Le Tribunal pénal fédéral (TPF) suisse a en effet annoncé sa décision de rouvrir une affaire classée en 2017, dans laquelle Khaled Nezzar avait été accusé d’avoir ordonné des exactions commises lors de la décennie noire des années 1990 en Algérie, période à laquelle il avait occupé le poste de ministre de la défense.

« Le Groupe islamiste armé (GIA) était alors (dans les années 1990, ndlr) suffisamment organisé pour pouvoir être qualifié de groupe armé » a expliqué le TPF Suisse qui a ordonné la poursuite de l’instruction.
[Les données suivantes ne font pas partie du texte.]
(** * GameBoy runtime library (runtime/src/gbrt.c): memory bus, stack,
      ALU primitives, interrupt controller, HALT and cartridge loading.

    The C functions of gbrt.c are embedded as Rocq functions over a record
    for [GBContext].  Unsigned C integers are [Z] with the wrap-around of
    each conversion written out ([u8], [u16], [u32]); byte arrays are
    [list Z] read and written by index. *)

From Stdlib Require Import ZArith Lia Bool List.
From stdpp Require Import base option list.
Import ListNotations.

Local Open Scope Z_scope.

(** ** Fixed-width integers *)

Definition u8 (x : Z) : Z := x mod 256.
Definition u16 (x : Z) : Z := x mod 65536.
Definition u32 (x : Z) : Z := x mod 4294967296.

Definition is_u8 (x : Z) : Prop := 0 <= x < 256.
Definition is_u16 (x : Z) : Prop := 0 <= x < 65536.
Definition is_i8 (x : Z) : Prop := -128 <= x < 128.

(** C truth value of an integer expression. *)
Definition nonzero (x : Z) : bool := negb (x =? 0).

(** ** Memory map constants *)

Definition ROM_BANK0_END : Z := 0x3FFF.
Definition ROM_BANKN_START : Z := 0x4000.
Definition ROM_BANKN_END : Z := 0x7FFF.
Definition VRAM_START : Z := 0x8000.
Definition VRAM_END : Z := 0x9FFF.
Definition ERAM_START : Z := 0xA000.
Definition ERAM_END : Z := 0xBFFF.
Definition WRAM_BANK0_START : Z := 0xC000.
Definition WRAM_BANK0_END : Z := 0xCFFF.
Definition WRAM_BANKN_START : Z := 0xD000.
Definition WRAM_BANKN_END : Z := 0xDFFF.
Definition ECHO_END : Z := 0xFDFF.
Definition OAM_START : Z := 0xFE00.
Definition OAM_END : Z := 0xFE9F.
Definition UNUSABLE_END : Z := 0xFEFF.
Definition IO_START : Z := 0xFF00.
Definition IO_END : Z := 0xFF7F.
Definition HRAM_START : Z := 0xFF80.
Definition HRAM_END : Z := 0xFFFE.

Definition ROM_BANK_SIZE : Z := 0x4000.
Definition VRAM_SIZE : Z := 0x2000.
Definition ERAM_BANK_SIZE : Z := 0x2000.
Definition WRAM_BANK_SIZE : Z := 0x1000.
Definition OAM_SIZE : Z := 0xA0.
Definition IO_SIZE : Z := 0x80.
Definition HRAM_SIZE : Z := 0x7F.

(** ** Byte arrays

    [rd m i] is the C expression [m[i]] and [wr m i v] the assignment
    [m[i] = v].  An index outside the allocation is undefined behaviour in
    C; here such a read yields 0 and such a write changes nothing, and the
    theorems that depend on an access state that it is in range. *)

Definition rd (m : list Z) (i : Z) : Z := default 0 (m !! Z.to_nat i).
Definition wr (m : list Z) (i : Z) (v : Z) : list Z := <[Z.to_nat i := v]> m.

(** ** The runtime context *)

Section Context_.
Context {PPU : Type}.

(** Modelled from the spec: the declaration of [struct GBContext] is in
    gbrt.h, which is not among the sources.  The fields are those gbrt.c
    uses in the functions embedded below; the flags, [ime], [ime_pending],
    [halted], [stopped] and [ram_enabled] are booleans, the bank numbers and
    [a] bytes, [sp] and [pc] 16-bit, the cycle counters 32-bit.  [rom],
    [eram] and [ppu] are pointers the code tests against NULL. *)
Record GBContext : Type := {
  a : Z; sp : Z; pc : Z;
  f_z : bool; f_n : bool; f_h : bool; f_c : bool;
  ime : bool; ime_pending : bool; halted : bool; stopped : bool;
  rom_bank : Z; ram_bank : Z; wram_bank : Z; vram_bank : Z;
  ram_enabled : bool; mbc_type : Z;
  cycles : Z; frame_cycles : Z;
  rom : option (list Z); rom_size : Z;
  eram : option (list Z); eram_size : Z;
  wram : list Z; vram : list Z; oam : list Z; hram : list Z; io : list Z;
  ppu : option PPU
}.

(** Field assignments [ctx->x = v]. *)

Definition set_a (v : Z) (c : GBContext) : GBContext :=
  {| a := v; sp := sp c; pc := pc c; f_z := f_z c; f_n := f_n c; f_h := f_h c;
    f_c := f_c c; ime := ime c; ime_pending := ime_pending c;
    halted := halted c; stopped := stopped c; rom_bank := rom_bank c;
    ram_bank := ram_bank c; wram_bank := wram_bank c;
    vram_bank := vram_bank c; ram_enabled := ram_enabled c;
    mbc_type := mbc_type c; cycles := cycles c;
    frame_cycles := frame_cycles c; rom := rom c; rom_size := rom_size c;
    eram := eram c; eram_size := eram_size c; wram := wram c; vram := vram c;
    oam := oam c; hram := hram c; io := io c; ppu := ppu c |}.

Definition set_sp (v : Z) (c : GBContext) : GBContext :=
  {| a := a c; sp := v; pc := pc c; f_z := f_z c; f_n := f_n c; f_h := f_h c;
    f_c := f_c c; ime := ime c; ime_pending := ime_pending c;
    halted := halted c; stopped := stopped c; rom_bank := rom_bank c;
    ram_bank := ram_bank c; wram_bank := wram_bank c;
    vram_bank := vram_bank c; ram_enabled := ram_enabled c;
    mbc_type := mbc_type c; cycles := cycles c;
    frame_cycles := frame_cycles c; rom := rom c; rom_size := rom_size c;
    eram := eram c; eram_size := eram_size c; wram := wram c; vram := vram c;
    oam := oam c; hram := hram c; io := io c; ppu := ppu c |}.

Definition set_pc (v : Z) (c : GBContext) : GBContext :=
  {| a := a c; sp := sp c; pc := v; f_z := f_z c; f_n := f_n c; f_h := f_h c;
    f_c := f_c c; ime := ime c; ime_pending := ime_pending c;
    halted := halted c; stopped := stopped c; rom_bank := rom_bank c;
    ram_bank := ram_bank c; wram_bank := wram_bank c;
    vram_bank := vram_bank c; ram_enabled := ram_enabled c;
    mbc_type := mbc_type c; cycles := cycles c;
    frame_cycles := frame_cycles c; rom := rom c; rom_size := rom_size c;
    eram := eram c; eram_size := eram_size c; wram := wram c; vram := vram c;
    oam := oam c; hram := hram c; io := io c; ppu := ppu c |}.

Definition set_f_z (v : bool) (c : GBContext) : GBContext :=
  {| a := a c; sp := sp c; pc := pc c; f_z := v; f_n := f_n c; f_h := f_h c;
    f_c := f_c c; ime := ime c; ime_pending := ime_pending c;
    halted := halted c; stopped := stopped c; rom_bank := rom_bank c;
    ram_bank := ram_bank c; wram_bank := wram_bank c;
    vram_bank := vram_bank c; ram_enabled := ram_enabled c;
    mbc_type := mbc_type c; cycles := cycles c;
    frame_cycles := frame_cycles c; rom := rom c; rom_size := rom_size c;
    eram := eram c; eram_size := eram_size c; wram := wram c; vram := vram c;
    oam := oam c; hram := hram c; io := io c; ppu := ppu c |}.

Definition set_f_n (v : bool) (c : GBContext) : GBContext :=
  {| a := a c; sp := sp c; pc := pc c; f_z := f_z c; f_n := v; f_h := f_h c;
    f_c := f_c c; ime := ime c; ime_pending := ime_pending c;
    halted := halted c; stopped := stopped c; rom_bank := rom_bank c;
    ram_bank := ram_bank c; wram_bank := wram_bank c;
    vram_bank := vram_bank c; ram_enabled := ram_enabled c;
    mbc_type := mbc_type c; cycles := cycles c;
    frame_cycles := frame_cycles c; rom := rom c; rom_size := rom_size c;
    eram := eram c; eram_size := eram_size c; wram := wram c; vram := vram c;
    oam := oam c; hram := hram c; io := io c; ppu := ppu c |}.

Definition set_f_h (v : bool) (c : GBContext) : GBContext :=
  {| a := a c; sp := sp c; pc := pc c; f_z := f_z c; f_n := f_n c; f_h := v;
    f_c := f_c c; ime := ime c; ime_pending := ime_pending c;
    halted := halted c; stopped := stopped c; rom_bank := rom_bank c;
    ram_bank := ram_bank c; wram_bank := wram_bank c;
    vram_bank := vram_bank c; ram_enabled := ram_enabled c;
    mbc_type := mbc_type c; cycles := cycles c;
    frame_cycles := frame_cycles c; rom := rom c; rom_size := rom_size c;
    eram := eram c; eram_size := eram_size c; wram := wram c; vram := vram c;
    oam := oam c; hram := hram c; io := io c; ppu := ppu c |}.

Definition set_f_c (v : bool) (c : GBContext) : GBContext :=
  {| a := a c; sp := sp c; pc := pc c; f_z := f_z c; f_n := f_n c;
    f_h := f_h c; f_c := v; ime := ime c; ime_pending := ime_pending c;
    halted := halted c; stopped := stopped c; rom_bank := rom_bank c;
    ram_bank := ram_bank c; wram_bank := wram_bank c;
    vram_bank := vram_bank c; ram_enabled := ram_enabled c;
    mbc_type := mbc_type c; cycles := cycles c;
    frame_cycles := frame_cycles c; rom := rom c; rom_size := rom_size c;
    eram := eram c; eram_size := eram_size c; wram := wram c; vram := vram c;
    oam := oam c; hram := hram c; io := io c; ppu := ppu c |}.

Definition set_ime (v : bool) (c : GBContext) : GBContext :=
  {| a := a c; sp := sp c; pc := pc c; f_z := f_z c; f_n := f_n c;
    f_h := f_h c; f_c := f_c c; ime := v; ime_pending := ime_pending c;
    halted := halted c; stopped := stopped c; rom_bank := rom_bank c;
    ram_bank := ram_bank c; wram_bank := wram_bank c;
    vram_bank := vram_bank c; ram_enabled := ram_enabled c;
    mbc_type := mbc_type c; cycles := cycles c;
    frame_cycles := frame_cycles c; rom := rom c; rom_size := rom_size c;
    eram := eram c; eram_size := eram_size c; wram := wram c; vram := vram c;
    oam := oam c; hram := hram c; io := io c; ppu := ppu c |}.

Definition set_ime_pending (v : bool) (c : GBContext) : GBContext :=
  {| a := a c; sp := sp c; pc := pc c; f_z := f_z c; f_n := f_n c;
    f_h := f_h c; f_c := f_c c; ime := ime c; ime_pending := v;
    halted := halted c; stopped := stopped c; rom_bank := rom_bank c;
    ram_bank := ram_bank c; wram_bank := wram_bank c;
    vram_bank := vram_bank c; ram_enabled := ram_enabled c;
    mbc_type := mbc_type c; cycles := cycles c;
    frame_cycles := frame_cycles c; rom := rom c; rom_size := rom_size c;
    eram := eram c; eram_size := eram_size c; wram := wram c; vram := vram c;
    oam := oam c; hram := hram c; io := io c; ppu := ppu c |}.

Definition set_halted (v : bool) (c : GBContext) : GBContext :=
  {| a := a c; sp := sp c; pc := pc c; f_z := f_z c; f_n := f_n c;
    f_h := f_h c; f_c := f_c c; ime := ime c; ime_pending := ime_pending c;
    halted := v; stopped := stopped c; rom_bank := rom_bank c;
    ram_bank := ram_bank c; wram_bank := wram_bank c;
    vram_bank := vram_bank c; ram_enabled := ram_enabled c;
    mbc_type := mbc_type c; cycles := cycles c;
    frame_cycles := frame_cycles c; rom := rom c; rom_size := rom_size c;
    eram := eram c; eram_size := eram_size c; wram := wram c; vram := vram c;
    oam := oam c; hram := hram c; io := io c; ppu := ppu c |}.

Definition set_stopped (v : bool) (c : GBContext) : GBContext :=
  {| a := a c; sp := sp c; pc := pc c; f_z := f_z c; f_n := f_n c;
    f_h := f_h c; f_c := f_c c; ime := ime c; ime_pending := ime_pending c;
    halted := halted c; stopped := v; rom_bank := rom_bank c;
    ram_bank := ram_bank c; wram_bank := wram_bank c;
    vram_bank := vram_bank c; ram_enabled := ram_enabled c;
    mbc_type := mbc_type c; cycles := cycles c;
    frame_cycles := frame_cycles c; rom := rom c; rom_size := rom_size c;
    eram := eram c; eram_size := eram_size c; wram := wram c; vram := vram c;
    oam := oam c; hram := hram c; io := io c; ppu := ppu c |}.

Definition set_rom_bank (v : Z) (c : GBContext) : GBContext :=
  {| a := a c; sp := sp c; pc := pc c; f_z := f_z c; f_n := f_n c;
    f_h := f_h c; f_c := f_c c; ime := ime c; ime_pending := ime_pending c;
    halted := halted c; stopped := stopped c; rom_bank := v;
    ram_bank := ram_bank c; wram_bank := wram_bank c;
    vram_bank := vram_bank c; ram_enabled := ram_enabled c;
    mbc_type := mbc_type c; cycles := cycles c;
    frame_cycles := frame_cycles c; rom := rom c; rom_size := rom_size c;
    eram := eram c; eram_size := eram_size c; wram := wram c; vram := vram c;
    oam := oam c; hram := hram c; io := io c; ppu := ppu c |}.

Definition set_ram_bank (v : Z) (c : GBContext) : GBContext :=
  {| a := a c; sp := sp c; pc := pc c; f_z := f_z c; f_n := f_n c;
    f_h := f_h c; f_c := f_c c; ime := ime c; ime_pending := ime_pending c;
    halted := halted c; stopped := stopped c; rom_bank := rom_bank c;
    ram_bank := v; wram_bank := wram_bank c; vram_bank := vram_bank c;
    ram_enabled := ram_enabled c; mbc_type := mbc_type c; cycles := cycles c;
    frame_cycles := frame_cycles c; rom := rom c; rom_size := rom_size c;
    eram := eram c; eram_size := eram_size c; wram := wram c; vram := vram c;
    oam := oam c; hram := hram c; io := io c; ppu := ppu c |}.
L’affaire avait été classée en 2017 par le procureur général suisse, qui avait justifié sa décision par l’absence de preuves suffisantes pouvant classer les événements survenus en Algérie pendant les années 1990 comme « conflit armé non-international ».

Pour rappel, l’ancien ministre algérien de la défense avait été interpellé en Suisse en 2011 suite à des plaintes de trois personnes. Ces dernières se sont dites victimes de tortures entre 1992 et 1994, époque à laquelle Khaled Nezzar occupait le poste de ministre de la défense au sein du Haut comité d’État (HCE).